Gezielter Klima-Eingriff
"Der Klimawandel ist eine der größten globalen Bedrohungen für die menschliche Gesundheit im 21. Jahrhundert", sagt Forzieri. Um das Thermostat der Erde nach unten zu regulieren, forschen deshalb immer mehr Wissenschaftler daran, das Klima gezielt zu manipulieren. Für das sogenannte Geoengineering gibt es viele Ideen: von Sulfat-Teilchen, die das Sonnenlicht reflektieren über die Ausdünnung Stratosphären-naher Cirrus-Wolken, bis hin zur künstlichen Aufhellung von Wolken über dem Ozean.
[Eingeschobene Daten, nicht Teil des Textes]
(** The previous and next buttons, present when [totalPages > 0] and
    disabled as the markup says. *)
Definition clickPrevious : M State unit :=
  fun s =>
    if (totalPages s >? 0) && negb ((currentPage s <=? 1) || isLoading s)
    then goToPage (currentPage s - 1) s
    else ret tt s.

Definition clickNext : M State unit :=
  fun s =>
    if (totalPages s >? 0)
       && negb ((currentPage s >=? totalPages s) || isLoading s)
    then goToPage (currentPage s + 1) s
    else ret tt s.

(** What the user can do to the component.  Every handler may run in every
    state, also where the markup hides or disables the control that calls
    it; only the two buttons, whose argument is read off the state, carry
    their own condition. *)
Inductive Action : Type :=
| OpenPdf
| GoToPage (pageNum : Z)
| PageInput (value : string)
| Drop (files : list DroppedFile)
| DragOver
| DragLeave
| ClickPrevious
| ClickNext.

Definition perform (a : Action) : M State unit :=
  match a with
  | OpenPdf => handleOpenPdf
  | GoToPage pageNum => goToPage pageNum
  | PageInput value => handlePageInput value
  | Drop files => handleDrop files
  | DragOver => handleDragOver
  | DragLeave => handleDragLeave
  | ClickPrevious => clickPrevious
  | ClickNext => clickNext
  end.

End Handlers.

(** One action, run to completion against what the environment answers
    during it. *)
Definition step (s : State) (ea : Env * Action) : State :=
  exec (perform (fst ea) (snd ea)) s.

(** A sequence of actions in which each handler runs to its end before the
    next one starts.  Handlers that overlap at an [await] are the subject of
    [interleave] below. *)
Definition run (trace : list (Env * Action)) (s : State) : State :=
  fold_left step trace s.

(** *** Handlers that overlap *)

(** [loadPdf] stops at the [await] of [loadingTask.promise], and until that
    promise settles the component takes other events: the drop zone is never
    disabled, and the [finally] of any load brings the loading flag down,
    which enables the page controls again.  [loadPdf_begin] is [loadPdf] up
    to that [await]: the two setters and the call of [getDocument]. *)
Definition loadPdf_begin (filePathOrUrl : string) (s : State) : State :=
  logCall (CallGetDocument (documentSource filePathOrUrl))
    (setError None (setIsLoading true s)).

(** [loadPdf] from that [await] on, when the promise settles as [env]
    says. *)
Definition loadPdf_resume (env : Env) (filePathOrUrl : string)
  : M State unit :=
  try_finally
    (try_catch
       (pdf <- await (getDocument env (documentSource filePathOrUrl)) ;;
        modify (setPdfInstance (Some pdf)) ;;
        modify (setTotalPages (numPages pdf)) ;;
        let fileName := or_string (split_pop filePathOrUrl) "PDF Document" in
        modify (setTitle fileName) ;;
        container <- gets viewerContainer ;;
        match container with
        | Some _ => renderPage env 1
        | None => ret tt
        end)
       (fun err =>
          modify (console_error "Error loading PDF:") ;;
          modify (setError
                    (Some ("Error loading PDF: " ++
                           message_or "Unknown error" err)%string))))
    (modify (setIsLoading false)).

(** The file [handleOpenPdf] goes on to load, if any. *)
Definition chosenFile (env : Env) : option string :=
  match isElectron env, electronAPI_openPdf env with
  | true, Some openPdf =>
      match openPdf with
      | Resolved (Some p) => if truthy p then Some p else None
      | _ => None
      end
  | _, _ => fileInput env
  end.

(** The start of a handler.  The open-file handler with a file and the drop
    of a PDF run up to the [await] inside [loadPdf] and leave the load of
    that file in flight; nothing is left to do in them once [loadPdf]
    returns.  Every other action runs to its end. *)
Definition begins (env : Env) (a : Action) (s : State)
  : State * option string :=
  match a with
  | OpenPdf =>
      match chosenFile env with
      | Some p => (loadPdf_begin p (setCurrentPage 1 s), Some p)
      | None => (step s (env, a), None)
      end
  | Drop (file :: _) =>
      if (file_type file =? "application/pdf")%string
      then (loadPdf_begin (file_path file)
              (setCurrentPage 1 (setIsDragging false s)),
            Some (file_path file))
      else (step s (env, a), None)
  | _ => (step s (env, a), None)
  end.








(** The status the markup shows: the error banner whenever [error] is
    truthy, else the spinner while [isLoading], else the document or the
    placeholder according to [pdfInstance.current]. *)
Inductive Status : Type :=
| NoDocument
| Loading
| Ready (currentPage totalPages : Z)
| Error (message : string).

Definition status (s : State) : Status :=
  match error s with
  | Some m =>
      if truthy m then Error m
      else if isLoading s then Loading
      else match pdfInstance s with
           | Some _ => Ready (currentPage s) (totalPages s)
           | None => NoDocument
           end
  | None =>
      if isLoading s then Loading
      else match pdfInstance s with
           | Some _ => Ready (currentPage s) (totalPages s)
           | None => NoDocument
           end
  end.

(** The calls a run added to the log. *)
Definition issued (before after : State) (l : list Call) : Prop :=
  calls after = (calls before ++ l)%list.

(** The open-file handler in environment [env] obtains the file [p]: from
    the bridge in the Electron branch, from the file input otherwise. *)
Definition obtains (env : Env) (p : string) : Prop :=
  (processType env = true /\
   electronAPI_openPdf env = Some (Resolved (Some p)) /\
   truthy p = true)
  \/
  ((processType env = false \/ electronAPI_openPdf env = None) /\
   fileInput env = Some p).

(** Page [n] of [pdf] can be drawn in [env]: the library hands out the
    page, a 2D context exists and the render task completes. *)
Definition rendersPage (env : Env) (pdf : PDFDocumentProxy) (n : Z) : Prop :=
  exists page,
    getPage pdf n = Resolved page /\
    getContext2d env = true /\
    render page (renderParameters env (getViewport page 1.5%float))
      = Resolved tt.

(** Drawing page [n] of [pdf] in [env] throws [err]: the library refuses the
    page, or no 2D context exists, or the render task is rejected. *)
Definition renderFailure (env : Env) (pdf : PDFDocumentProxy) (n : Z)
    (err : thrown) : Prop :=
  match getPage pdf n with
  | Rejected e => err = e
  | Resolved page =>
      if getContext2d env
      then render page (renderParameters env (getViewport page 1.5%float))
           = Rejected err
      else err = ErrorObject "Could not get canvas context"
  end.

End MainPage.

(* ------------------------------------------------------------------ *)
(** ** src/src/App.tsx *)

Module App.

Import Js PdfJs.

(** *** The [App] component *)

(** The five [useState] cells of [App], the calls it made to the library
    and the labels it passed to [console.error]. *)
Record State : Type := mkState {
  pdfUrl : option string;
  error : option string;
  numPages : Z;
  currentPage : Z;
  scale : float;
  calls : list Call;
  console : list string
}.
Auf diese Weise könnten etwa die Wassertemperaturen rund um das Great Barrier Reef in Australien gesenkt werden. In China wurde in den vergangenen drei Jahren eines der weltweit größten Geoengineering-Forschungsprogramme entwickelt.
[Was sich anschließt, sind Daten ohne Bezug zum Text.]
(* ================================================================== *)
(** ** Strings *)
(* ================================================================== *)

Module PyStrFacts.
Import PyStr.

Lemma append_nil_r (s : string) : (s ++ "")%string = s.
Proof.
  induction s as [|c s IH]; simpl; [reflexivity | now rewrite IH].
Qed.

Lemma append_assoc (a b c : string) :
  ((a ++ b) ++ c)%string = (a ++ (b ++ c))%string.
Proof.
  induction a as [|x a IH]; simpl; [reflexivity | now rewrite IH].
Qed.

Lemma length_append (a b : string) :
  String.length (a ++ b) = String.length a + String.length b.
Proof.
  induction a as [|x a IH]; simpl; [reflexivity | now rewrite IH].
Qed.

Lemma length_spaces (n : nat) : String.length (spaces n) = n.
Proof.
  induction n as [|n IH]; simpl; [reflexivity | now rewrite IH].
Qed.

(** A loop that only appends to its accumulator builds the join of the
    pieces. *)
Lemma fold_append {A} (g : A -> string) (l : list A) (acc : string) :
  fold_left (fun s x => s ++ g x)%string l acc
  = (acc ++ join (map g l))%string.
Proof.
  revert acc; induction l as [|x l IH]; intro acc; simpl.
  - now rewrite append_nil_r.
  - rewrite IH. now rewrite append_assoc.
Qed.

(** [str_lt] decides the lexicographic order. *)
Lemma str_lt_lex (a b : string) : str_lt a b = true <-> lex_lt a b.
Proof.
  revert b; induction a as [|x a IH]; intros [|y b]; simpl.
  - split; [discriminate | intro H; inversion H].
  - split; [intros _; constructor | reflexivity].
  - split; [discriminate | intro H; inversion H].
  - destruct (Nat.ltb_spec (nat_of_ascii x) (nat_of_ascii y)) as [Hxy|Hxy].
    + split; [intros _; now constructor | reflexivity].
    + destruct (Nat.ltb_spec (nat_of_ascii y) (nat_of_ascii x)) as [Hyx|Hyx].
      * split; [discriminate|].
        intro H; inversion H; subst; lia.
      * assert (x = y) as ->.
        { rewrite <- (ascii_nat_embedding x), <- (ascii_nat_embedding y).
          f_equal; lia. }
        rewrite IH. split.
        -- now constructor.
        -- intro H; inversion H; subst; [lia | assumption].
Qed.

Lemma replace_length (old new : ascii) (s : string) :
  String.length (replace old new s) = String.length s.
Proof.
  induction s as [|c s IH]; simpl; [reflexivity | now rewrite IH].
Qed.

Lemma replace_get (old new : ascii) (s : string) (n : nat) :
  String.get n (replace old new s)
  = option_map (fun c => if Ascii.eqb c old then new else c) (String.get n s).
Proof.
  revert n; induction s as [|c s IH]; intro n; simpl; [reflexivity|].
  destruct n as [|n]; simpl; [reflexivity | apply IH].
Qed.

Lemma rstrip_empty_iff (s : string) :
  rstrip s = ""%string <-> all_space s = true.
Proof.
  induction s as [|c s IH]; simpl; [tauto|].
  destruct (rstrip s) eqn:E.
  - destruct (isspace c); simpl.
    + tauto.
    + split; discriminate.
  - split; [discriminate|].
    intro H. apply andb_true_iff in H as [_ H].
    apply IH in H. discriminate.
Qed.

(** [rstrip] keeps a character that is followed by a non-blank one. *)
Lemma rstrip_cons (c : ascii) (s : string) :
  rstrip (String c s)
  = if all_space s
    then (if isspace c then "" else String c "")%string
    else String c (rstrip s).
Proof.
  simpl. destruct (all_space s) eqn:E.
  - apply rstrip_empty_iff in E. now rewrite E.
  - destruct (rstrip s) eqn:R; [|reflexivity].
    assert (all_space s = true) by now apply rstrip_empty_iff.
    congruence.
Qed.

End PyStrFacts.

(* ================================================================== *)
(** ** Pairs *)
(* ================================================================== *)

Lemma pairs_flat (ps : list (string * string)) : pairs (flat ps) = ps.
Proof.
  induction ps as [|[c v] ps IH]; simpl; [reflexivity | now rewrite IH].
Qed.

Lemma length_flat (ps : list (string * string)) :
  List.length (flat ps) = 2 * List.length ps.
Proof.
  induction ps as [|[c v] ps IH]; simpl; [reflexivity | rewrite IH; lia].
Qed.

Lemma flat_app (ps qs : list (string * string)) :
  flat (ps ++ qs) = flat ps ++ flat qs.
Proof.
  induction ps as [|[c v] ps IH]; simpl; [reflexivity | now rewrite IH].
Qed.

(** Every list is its pairs followed by at most one unpaired entry. *)
Lemma pairs_split (l : list string) :
  exists tail, l = flat (pairs l) ++ tail /\
               List.length tail = List.length l mod 2.
Proof.
  assert (forall n l, List.length l <= n ->
            exists tail, l = flat (pairs l) ++ tail /\
                         List.length tail = List.length l mod 2) as H.
  { clear l. induction n as [|n IH]; intros l Hn.
    - destruct l; [|simpl in Hn; lia]. now exists [].
    - destruct l as [|c [|v rest]].
      + now exists [].
      + now exists [c].
      + destruct (IH rest) as [tail [E L]]; [simpl in Hn; lia|].
        exists tail. split.
        * simpl. now rewrite <- E.
        * rewrite L. change (List.length (c :: v :: rest))
            with (2 + List.length rest).
          replace (2 + List.length rest) with (List.length rest + 1 * 2) by lia.
          now rewrite Nat.Div0.mod_add. }
  exact (H (List.length l) l (le_n _)).
Qed.

Lemma even_flat (l : list string) :
  Nat.even (List.length l) = true -> l = flat (pairs l).
Proof.
  intro H. destruct (pairs_split l) as [tail [E L]].
  assert (List.length l mod 2 = 0) as Z.
  { apply Nat.even_spec in H. destruct H as [k ->].
    rewrite Nat.mul_comm. apply Nat.Div0.mod_mul. }
  rewrite Z in L. destruct tail; [|discriminate].
  now rewrite app_nil_r in E.
Qed.

Lemma odd_flat (l : list string) :
  Nat.even (List.length l) = false ->
  exists last, l = flat (pairs l) ++ [last].
Proof.
  intro H. destruct (pairs_split l) as [tail [E L]].
  destruct tail as [|x [|y tail]].
  - exfalso. rewrite app_nil_r in E. rewrite E, length_flat in H.
    rewrite Nat.even_mul in H. discriminate.
  - now exists x.
  - exfalso.
    assert (List.length l mod 2 < 2) as B by (apply Nat.mod_upper_bound; lia).
    rewrite <- L in B. simpl in B. lia.
Qed.

(* ================================================================== *)
(** ** The iteration protocol *)
(* ================================================================== *)

Section Iteration.

Context {A : Type} (body : A -> string * string -> A).

Lemma set_pos_set_pos (n m : nat) (self : Field) :
  set_pos n (set_pos m self) = set_pos n self.
Proof. reflexivity. Qed.

Lemma set_pos_same (n : nat) (self : Field) :
  _Field__pos self = Some n -> set_pos n self = self.
Proof. destruct self; simpl; intros ->; reflexivity. Qed.

(** [next] on a cursor that stands before a complete pair. *)
Lemma next_pair (self : Field) (done rest : list string) (c v : string) :
  subfields self = Some (done ++ c :: v :: rest) ->
  _Field__pos self = Some (List.length done) ->
  next self = Some (Return (c, v), set_pos (List.length done + 2) self).
Proof.
  intros Hs Hp. unfold next, bind, getattr, index, setattr, ret.
  rewrite Hp, Hs.
  assert (Nat.ltb (List.length done) (List.length (done ++ c :: v :: rest))
          = true) as ->.
  { apply Nat.ltb_lt. rewrite length_app. simpl. lia. }
  rewrite nth_error_app2 by lia. rewrite Nat.sub_diag. simpl.
  rewrite nth_error_app2 by lia.
  replace (List.length done + 1 - List.length done) with 1 by lia.
  reflexivity.
Qed.

(** [next] on a cursor at the end of the list. *)
Lemma next_stop (self : Field) (subs : list string) :
  subfields self = Some subs ->
  _Field__pos self = Some (List.length subs) ->
  next self = Some (Raise StopIteration, self).
Proof.
  intros Hs Hp. unfold next, bind, getattr, raise.
  rewrite Hp, Hs. now rewrite Nat.ltb_irrefl.
Qed.

(** [next] on a cursor that stands before an unpaired last entry. *)
Lemma next_unpaired (self : Field) (done : list string) (last : string) :
  subfields self = Some (done ++ [last]) ->
  _Field__pos self = Some (List.length done) ->
  next self = Some (Raise IndexError, self).
Proof.
  intros Hs Hp. unfold next, bind, getattr, index, raise, ret.
  rewrite Hp, Hs.
  assert (Nat.ltb (List.length done) (List.length (done ++ [last])) = true)
    as ->.
  { apply Nat.ltb_lt. rewrite length_app. simpl. lia. }
  rewrite nth_error_app2 by lia. rewrite Nat.sub_diag. simpl.
  rewrite nth_error_app2 by lia.
  replace (List.length done + 1 - List.length done) with 1 by lia.
  reflexivity.
Qed.

(** The loop from a cursor that has consumed [done]: it folds the body
    over the remaining pairs, then stops, or fails on an unpaired entry. *)
Lemma iterate_pairs (ps : list (string * string)) :
  forall (fuel : nat) (acc : A) (self : Field) (done tail : list string),
    subfields self = Some (done ++ flat ps ++ tail) ->
    _Field__pos self = Some (List.length done) ->
    List.length tail <= 1 ->
    List.length ps < fuel ->
    iterate fuel body acc self
    = Some (match tail with
            | [] => Return (fold_left body ps acc)
            | _ => Raise IndexError
            end,
            set_pos (List.length done + 2 * List.length ps) self).
Proof.
  induction ps as [|[c v] ps IH]; intros fuel acc self done tail Hs Hp Ht Hf.
  - destruct fuel as [|fuel]; [simpl in Hf; lia|].
    simpl in Hs. simpl List.length. rewrite Nat.add_0_r.
    rewrite (set_pos_same _ _ Hp).
    destruct tail as [|x [|y tail]]; [| |simpl in Ht; lia].
    + rewrite app_nil_r in Hs. simpl. now rewrite (next_stop self done).
    + simpl. now rewrite (next_unpaired self done x).
  - destruct fuel as [|fuel]; [simpl in Hf; lia|].
    simpl in Hs. simpl iterate.
    rewrite (next_pair self done (flat ps ++ tail) c v Hs Hp).
    rewrite (IH fuel (body acc (c, v)) _ (done ++ [c; v]) tail).
    + rewrite set_pos_set_pos. simpl fold_left.
      rewrite length_app. simpl List.length.
      replace (List.length done + 2 + 2 * List.length ps)
        with (List.length done + 2 * S (List.length ps)) by lia.
      reflexivity.
    + simpl. rewrite Hs. now rewrite <- app_assoc.
    + simpl. rewrite length_app. reflexivity.
    + exact Ht.
    + simpl in Hf. lia.
Qed.

(** [for subfield in self] over pairs and at most one unpaired entry. *)
Lemma for_self_pairs (ps : list (string * string)) (tail : list string)
    (acc : A) (self : Field) :
  subfields self = Some (flat ps ++ tail) ->
  List.length tail <= 1 ->
  for_self body acc self
  = Some (match tail with
          | [] => Return (fold_left body ps acc)
          | _ => Raise IndexError
          end,
          cursor_at (2 * List.length ps) self).
Proof.
  intros Hs Ht. unfold for_self, bind, __iter__, setattr.
  rewrite (iterate_pairs ps _ acc (set_pos 0 self) [] tail).
  - reflexivity.
  - exact Hs.
  - reflexivity.
  - exact Ht.
  - unfold loop_bound. simpl. rewrite Hs.
    rewrite length_app, length_flat. lia.
Qed.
"Die Tatsache, dass wir nun so weit sind, über Geoengineering zu sprechen, ist ein schlechtes Zeichen", sagt der Österreicher Gernot Wagner. Er ist Ökonom an der Harvard University und arbeitet derzeit gemeinsam mit Klimaforscher David Keith, ebenfalls Harvard, an neuen Klima-Modellen, die die Welt verändern könnten. Im April dieses Jahres haben die Wissenschaftler ein eigenes Programm ins Leben gerufen, in dem für fünf bis sieben Jahre zur Manipulation des Klimas geforscht wird. "Das heißt natürlich nicht, dass wir aufgeben dürfen, CO2-Emissionen einzudämmen, das müssen wir nach wie vor – und alle anderen Treibhausgase auch", sagt der Wissenschaftler im Gespräch mit dem KURIER.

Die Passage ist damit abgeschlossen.